A 30 year old woman with a known uterus didelphis bicollis (complete duplication with a midline vaginal septum) booked in her third pregnancy at 16 weeks of gestation. Her first pregnancy had resulted in an elective caesarean section for breech presentation at term, and the second had been a missed abortion at 12 weeks of gestation. The pregnancy had been in the right uterine horn on both occasions. An ultrasound scan had confirmed her dates to be correct, and that the right uterine horn was again the site of the pregnancy. The woman was booked for shared care and consultant review at 34 weeks of gestation.
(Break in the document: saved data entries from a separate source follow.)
(** Turns boolean comparisons in the context into propositions. *)
Ltac bools :=
  repeat match goal with
  | H : (_ <? _) = true |- _ => apply Z.ltb_lt in H
  | H : (_ <? _) = false |- _ => apply Z.ltb_ge in H
  | H : (_ <=? _) = true |- _ => apply Z.leb_le in H
  | H : (_ <=? _) = false |- _ => apply Z.leb_gt in H
  | H : (_ =? _) = true |- _ => apply Z.eqb_eq in H
  | H : (_ =? _) = false |- _ => apply Z.eqb_neq in H
  | H : (_ <? _)%nat = true |- _ => apply Nat.ltb_lt in H
  | H : (_ <? _)%nat = false |- _ => apply Nat.ltb_ge in H
  | H : (_ <=? _)%nat = true |- _ => apply Nat.leb_le in H
  | H : (_ <=? _)%nat = false |- _ => apply Nat.leb_gt in H
  | H : (_ =? _)%nat = true |- _ => apply Nat.eqb_eq in H
  | H : (_ =? _)%nat = false |- _ => apply Nat.eqb_neq in H
  | H : (_ && _) = true |- _ => apply andb_true_iff in H as [? ?]
  | H : (_ && _) = false |- _ => apply andb_false_iff in H
  | H : (_ || _) = true |- _ => apply orb_true_iff in H
  | H : (_ || _) = false |- _ => apply orb_false_iff in H as [? ?]
  | H : negb _ = true |- _ => apply negb_true_iff in H
  | H : negb _ = false |- _ => apply negb_false_iff in H
  end.

(** ** Integers *)

Lemma wrap_small w x : in_u w x → wrap w x = x.
Proof. unfold in_u, wrap. intros. by apply Z.mod_small. Qed.

Lemma wrap_range w x : 0 <= w → in_u w (wrap w x).
Proof. intros. apply Z.mod_pos_bound. lia. Qed.

Lemma wrap_idem w x : 0 <= w → wrap w (wrap w x) = wrap w x.
Proof. intros. apply wrap_small, wrap_range. done. Qed.

Lemma u32_small x : 0 <= x < 2 ^ 32 → u32 x = x.
Proof. apply wrap_small. Qed.
Lemma u64_small x : 0 <= x < 2 ^ 64 → u64 x = x.
Proof. apply wrap_small. Qed.
Lemma u16_small x : 0 <= x < 2 ^ 16 → u16 x = x.
Proof. apply wrap_small. Qed.
#[export] Hint Resolve wrap_range : quartz.

(** ** Little-endian images *)

Lemma length_le_bytes n v : length (le_bytes n v) = n.
Proof. revert v; induction n; intros; simpl; auto. Qed.

Lemma le_bytes_ok n v : bytes_ok (le_bytes n v).
Proof.
  revert v; induction n as [|n IH]; intros v; simpl; constructor; [|apply IH].
  apply Z.mod_pos_bound. lia.
Qed.

Lemma le_value_bytes n v : le_value (le_bytes n v) = v mod 256 ^ Z.of_nat n.
Proof.
  revert v; induction n as [|n IH]; intros v.
  - simpl. by rewrite Z.mod_1_r.
  - cbn [le_bytes le_value]. rewrite IH, Nat2Z.inj_succ, Z.pow_succ_r by lia.
    rewrite Z.rem_mul_r by lia. lia.
Qed.

Lemma le_value_range bs : bytes_ok bs → 0 <= le_value bs < 256 ^ Z.of_nat (length bs).
Proof.
  induction 1 as [|b bs Hb _ IH]; [simpl; lia|].
  cbn [le_value length]. rewrite Nat2Z.inj_succ, Z.pow_succ_r by lia. lia.
Qed.

Lemma le_bytes_value bs : bytes_ok bs → le_bytes (length bs) (le_value bs) = bs.
Proof.
  induction 1 as [|b bs Hb _ IH]; [done|].
  cbn [le_value length le_bytes]. f_equal.
  - rewrite Z.mul_comm, Z.mod_add, Z.mod_small by lia. done.
  - rewrite Z.mul_comm, Z.div_add, Z.div_small, Z.add_0_l by lia. done.
Qed.

Lemma le_value_small n v : 0 <= v < 256 ^ Z.of_nat n → le_value (le_bytes n v) = v.
Proof. intros. rewrite le_value_bytes. by apply Z.mod_small. Qed.

Lemma le_bytes_app n m v : le_bytes (n + m) v = le_bytes n v ++ le_bytes m (v / 256 ^ Z.of_nat n).
Proof.
  revert v; induction n as [|n IH]; intros v; [by rewrite Z.div_1_r|].
  cbn [Nat.add le_bytes app]. rewrite IH. do 3 f_equal.
  rewrite Nat2Z.inj_succ, Z.pow_succ_r, Z.div_div by lia. done.
Qed.

Lemma le_value_app xs ys :
  le_value (xs ++ ys) = le_value xs + 256 ^ Z.of_nat (length xs) * le_value ys.
Proof.
  induction xs as [|x xs IH]; [cbn [app le_value length]; lia|].
  cbn [app le_value length]. rewrite IH, Nat2Z.inj_succ, Z.pow_succ_r by lia. lia.
Qed.

Lemma le_bytes_mod n v w : 0 <= w → (256 ^ Z.of_nat n | w) → w ≠ 0 → le_bytes n (v mod w) = le_bytes n v.
Proof.
  intros Hw Hd H0. rewrite <-(le_bytes_value (le_bytes n v)), length_le_bytes by apply le_bytes_ok.
  rewrite <-(le_bytes_value (le_bytes n (v mod w))), length_le_bytes by apply le_bytes_ok.
  f_equal. rewrite !le_value_bytes. destruct Hd as [q ->].
  rewrite Z.mul_comm, Z.rem_mul_r by nia. rewrite Z.mul_comm, Z.mod_add, Z.mod_mod by lia. done.
Qed.

Lemma le_value_zeros n : le_value (zeros n) = 0.
Proof. induction n; simpl in *; [done|]. unfold zeros in IHn. lia. Qed.

Create Rewrite HintDb quartz_len.
#[export] Hint Rewrite length_le_bytes : quartz_len.
#[export] Hint Resolve le_bytes_ok : quartz.

(** ** Vectors *)

Section vectors.
Context {A : Type}.
Implicit Types (l : list A) (x : A).

Lemma length_vinsert i x l : length (vinsert i x l) = S (length l).
Proof.
  unfold vinsert. rewrite length_app. cbn. rewrite length_take, length_drop. lia.
Qed.

Lemma length_verase i l : (i < length l)%nat → length (verase i l) = pred (length l).
Proof.
  intros. unfold verase. rewrite length_app, length_take, length_drop. lia.
Qed.

Lemma vinsert_perm i x l : vinsert i x l ≡ₚ x :: l.
Proof.
  unfold vinsert. rewrite <-Permutation_middle. by rewrite take_drop.
Qed.

Lemma verase_vinsert i x l : (i <= length l)%nat → verase i (vinsert i x l) = l.
Proof.
  intros Hi. unfold verase, vinsert.
  rewrite take_app_le by (rewrite length_take; lia).
  rewrite take_take, Nat.min_id.
  rewrite drop_app_ge by (rewrite length_take; lia).
  rewrite length_take, Nat.min_l by lia.
  replace (S i - i)%nat with 1%nat by lia. simpl. rewrite drop_0. apply take_drop.
Qed.

Lemma verase_perm i x l : l !! i = Some x → l ≡ₚ x :: verase i l.
Proof.
  intros Hx. unfold verase. rewrite <-(take_drop_middle l i x Hx) at 1.
  by rewrite Permutation_middle.
Qed.

Lemma lookup_vinsert_eq i x l : (i <= length l)%nat → vinsert i x l !! i = Some x.
Proof.
  intros. unfold vinsert. rewrite lookup_app_r by (rewrite length_take; lia).
  rewrite length_take, Nat.min_l, Nat.sub_diag by lia. done.
Qed.

(** [lower_bound] finds the boundary of a partitioned vector. *)
Lemma lower_bound_loop_spec before fuel l xs ys first len :
  l = xs ++ ys → Forall (λ x, before x = true) xs → Forall (λ y, before y = false) ys →
  (first <= length xs <= first + len)%nat → (first + len <= length l)%nat → (len <= fuel)%nat →
  lower_bound_loop fuel before l first len = length xs.
Proof.
  intros -> Hxs Hys. revert first len. induction fuel as [|fuel IH]; intros first len Hr Hl Hf.
  { simpl. lia. }
  cbn [lower_bound_loop]. destruct (Nat.ltb_spec 0 len); [|lia].
  assert (len / 2 < len)%nat by (apply Nat.div_lt; lia).
  set (half := (len / 2)%nat) in *.
  destruct (decide (first + half < length xs)%nat) as [Hlt|Hge].
  - rewrite lookup_app_l by done. destruct (lookup_lt_is_Some_2 xs _ Hlt) as [x Hx].
    rewrite Hx. rewrite Forall_lookup in Hxs. rewrite (Hxs _ _ Hx). apply IH; lia.
  - rewrite lookup_app_r by lia.
    destruct (lookup_lt_is_Some_2 ys (first + half - length xs)) as [y Hy].
    { rewrite length_app in Hl. lia. }
    rewrite Hy. rewrite Forall_lookup in Hys. rewrite (Hys _ _ Hy). apply IH; lia.
Qed.

Lemma lower_bound_app before xs ys :
  Forall (λ x, before x = true) xs → Forall (λ y, before y = false) ys →
  lower_bound before (xs ++ ys) = length xs.
Proof.
  intros. unfold lower_bound. apply lower_bound_loop_spec with ys; rewrite ?length_app; auto; lia.
Qed.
At 21 weeks of gestation she came to the accident and emergency department with a history of lower abdominal pain and absent fetal movements. She described the pain to be acute in onset, severe and sharp. On examination she had a small volume pulse at 64 beats/minute, with a blood pressure of 110/80 mmHg. Her uterus corresponded to the size of a 28-week pregnancy and felt tense and distended. Examination of the right sided vaginal entrance and cervix confirmed an uneffaced cervix. An urgent ultrasound scan showed an absent fetal heart, with a huge mass within the uterus measuring 14.5 cm × 12 cm × 9 cm, probably a retroplacental clot resulting from placental abruption. Coagulation studies and crossmatching were performed before termination of pregnancy with gemeprost was commenced. However, 24 hours later there was no change in the cervix and her haemoglobin concentration had decreased to 8.4 gm/dL. A repeat ultrasound scan was arranged to check for the site of pregnancy, which was confirmed to be in the right uterine horn. A second course of gemeprost pessaries was started, on completion of which her labour was still not established. Her condition had deteriorated. Vaginal examination showed the right cervix to be uneffaced and undilated, whereas the left cervix was 1cm dilated.
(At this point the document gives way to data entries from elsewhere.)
(* ===== verification/VarInt.v ===== *)
(** Variable-length integers (src/src/serialization/VariableLengthInteger.cpp):
    the LEB128-style codec for 32- and 64-bit integers, its size function and
    the ZigZag mapping of the signed variants. *)
From stdpp Require Import base strings list.
From Stdlib Require Import ZArith Lia.
From S2P Require Import Prelude.

Definition kMaxVarInt32Bytes : nat := 5.
Definition kMaxVarInt64Bytes : nat := 10.

(** The [do ... while] of [encodeImpl]; [rem] is [maxBytes - i]. *)
Fixpoint encode_loop (rem : nat) (value : Z) (buf : list Z) : outcome (list Z) :=
  match rem with
  | O => invalidArgument "VarInt: value too large for encoding"
  | S rem =>
      let byte := Z.land value 0x7F in
      let value := Z.shiftr value 7 in
      let byte := if value =? 0 then byte else Z.lor byte 0x80 in
      if value =? 0 then Ok (buf ++ [byte])
      else encode_loop rem value (buf ++ [byte])
  end.

(** [encodeImpl]: the bytes stored in [out]; [bytesWritten] is their number. *)
Definition encodeImpl (value : Z) (outSize maxBytes : nat) : outcome (list Z) :=
  buf ← encode_loop maxBytes value [];
  if (outSize <? length buf)%nat then invalidArgument "VarInt: output buffer too small"
  else Ok buf.

(** The [for] of [decodeImpl]; [rem] is [maxBytes - i], [input] is [in + i]. *)
Fixpoint decode_loop (rem : nat) (input : list Z) (value shift : Z) (i : nat) : outcome (Z * nat) :=
  match rem with
  | O => corruption "VarInt: malformed input"
  | S rem =>
      match input with
      | [] => corruption "VarInt: unexpected end of input"
      | byte :: input =>
          let value := Z.lor value (u64 (Z.shiftl (Z.land byte 0x7F) shift)) in
          let shift := shift + 7 in
          if Z.land byte 0x80 =? 0 then Ok (value, S i)
          else if (64 <=? shift) && negb (Z.land byte 0x7F =? 0)
          then corruption "VarInt: overflow"
          else decode_loop rem input value shift (S i)
      end
  end.

Definition decodeImpl (input : list Z) (maxBytes : nat) : outcome (Z * nat) :=
  decode_loop maxBytes input 0 0 0.

(** The [while] of [encodedSizeImpl]. A 64-bit value is shifted to zero after
    ten rounds. *)
Fixpoint encodedSize_loop (fuel : nat) (value : Z) (count : nat) : nat :=
  match fuel with
  | O => count
  | S fuel =>
      if 0x80 <=? value then encodedSize_loop fuel (Z.shiftr value 7) (S count) else count
  end.
Definition encodedSizeImpl (value : Z) : nat := encodedSize_loop kMaxVarInt64Bytes value 1.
After review it was decided to start an extra-amniotic prostaglandin infusion. Under aseptic conditions a Foley catheter was introduced into the right cervix and the prostaglandin infusion started. Forty hours later there was no change in the cervix and although she complained of continuous pain, there were no discernible contractions.
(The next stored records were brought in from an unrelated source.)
(* ===== verification/Buffers.v ===== *)
(** Byte buffers and binary I/O (src/src/serialization/Buffer.cpp,
    BufferView.cpp, BinaryWriter.cpp, BinaryReader.cpp, Serializer.cpp and the
    templates of their headers).

    A [Buffer] is the [std::vector<uint8_t>] it wraps: its elements and its
    capacity.  [resize] value-initialises the elements it appends, whatever was
    stored in the spare capacity before; that is what makes the writer's
    [memcpy]-then-[resize] lose the bytes it appends.  Sizes and offsets are
    [size_t], so sums wrap at 64 bits.  The host is little-endian: a trivially
    copyable integer is read and written as its [le_bytes] image. *)
From stdpp Require Import base strings list pretty.
From Stdlib Require Import ZArith Lia.
From S2P Require Import Prelude VarInt Endian.

Definition zlen {A} (l : list A) : Z := Z.of_nat (length l).
Definition ztake {A} (n : Z) (l : list A) : list A := take (Z.to_nat n) l.
Definition zdrop {A} (n : Z) (l : list A) : list A := drop (Z.to_nat n) l.

(** ** Buffer *)

Record Buffer : Set := mkBuffer { buf_bytes : list Z; buf_capacity : Z }.

Definition kMinCapacity : Z := 64.
Definition Buffer_empty : Buffer := mkBuffer [] 0.
Definition Buffer_size (b : Buffer) : Z := zlen (buf_bytes b).

(** [Buffer(initialCapacity)]. *)
Definition Buffer_make (initialCapacity : Z) : Buffer :=
  mkBuffer [] (Z.max initialCapacity kMinCapacity).

Definition Buffer_reserve (newCapacity : Z) (b : Buffer) : Buffer :=
  if buf_capacity b <? newCapacity then mkBuffer (buf_bytes b) newCapacity else b.

(** [std::vector::resize]: truncates, or appends zero bytes; when it has to
    reallocate, the capacity becomes what the library grows it to. *)
Definition Buffer_resize (newSize : Z) (b : Buffer) : Buffer :=
  mkBuffer (ztake newSize (buf_bytes b) ++ zeros (Z.to_nat (newSize - Buffer_size b)))
    (if buf_capacity b <? newSize
     then Buffer_size b + Z.max (Buffer_size b) (newSize - Buffer_size b)
     else buf_capacity b).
By the fifth day after admission all attempts at termination of her pregnancy had failed. On examination she had oedema of both legs, a generally distended abdomen and shortness of breath. There was no evidence of disseminated intravascular coagulopathy. A laparotomy was performed, when the right uterine horn was found to be distended to the size of a term pregnancy and was quite obviously ischaemic with a torsion (dextrorotation) at the level of the isthmus. The right ovary also appeared to be devoid of its blood supply. The left uterine horn looked normal, although the left adnexa was swollen with fibrinous adhesions. The right horn was opened with a cutting diathermy and the placenta, clot and fetus were evacuated. No bleeding occurred during the uterine incision. The contents of the uterus were foul-smelling. Resection of the right uterine horn and right salpingo-oophorectomy was performed. The woman made a full recovery and was discharged on the seventh post-operative day.
After a further year she was reviewed when she had failed to conceive. An ultrasonic hysterosalpingography showed a blocked left fallopian tube. After in vitro fertilisation she conceived with twins. Her pregnancy was uncomplicated initially, and serial ultrasound scans for growth were performed. At 30 weeks of gestation one twin showed an absence of growth from her previous scan at 28 weeks, and Doppler examination of the umbilical artery showed no end-diastolic flow. In view of these findings the woman was given steroids and transferred to a regional centre. An emergency caesarean section was performed. At operation there was a left unicornute uterus with normal left tube and ovary with filmy adhesions around the tube. The right uterine horn and adnexa were absent. Twin 1, a boy, weighed 1.44 kg, and Twin 2, a girl, weighed 830 gm. Both twins were transferred to the neonatal unit and made good progress.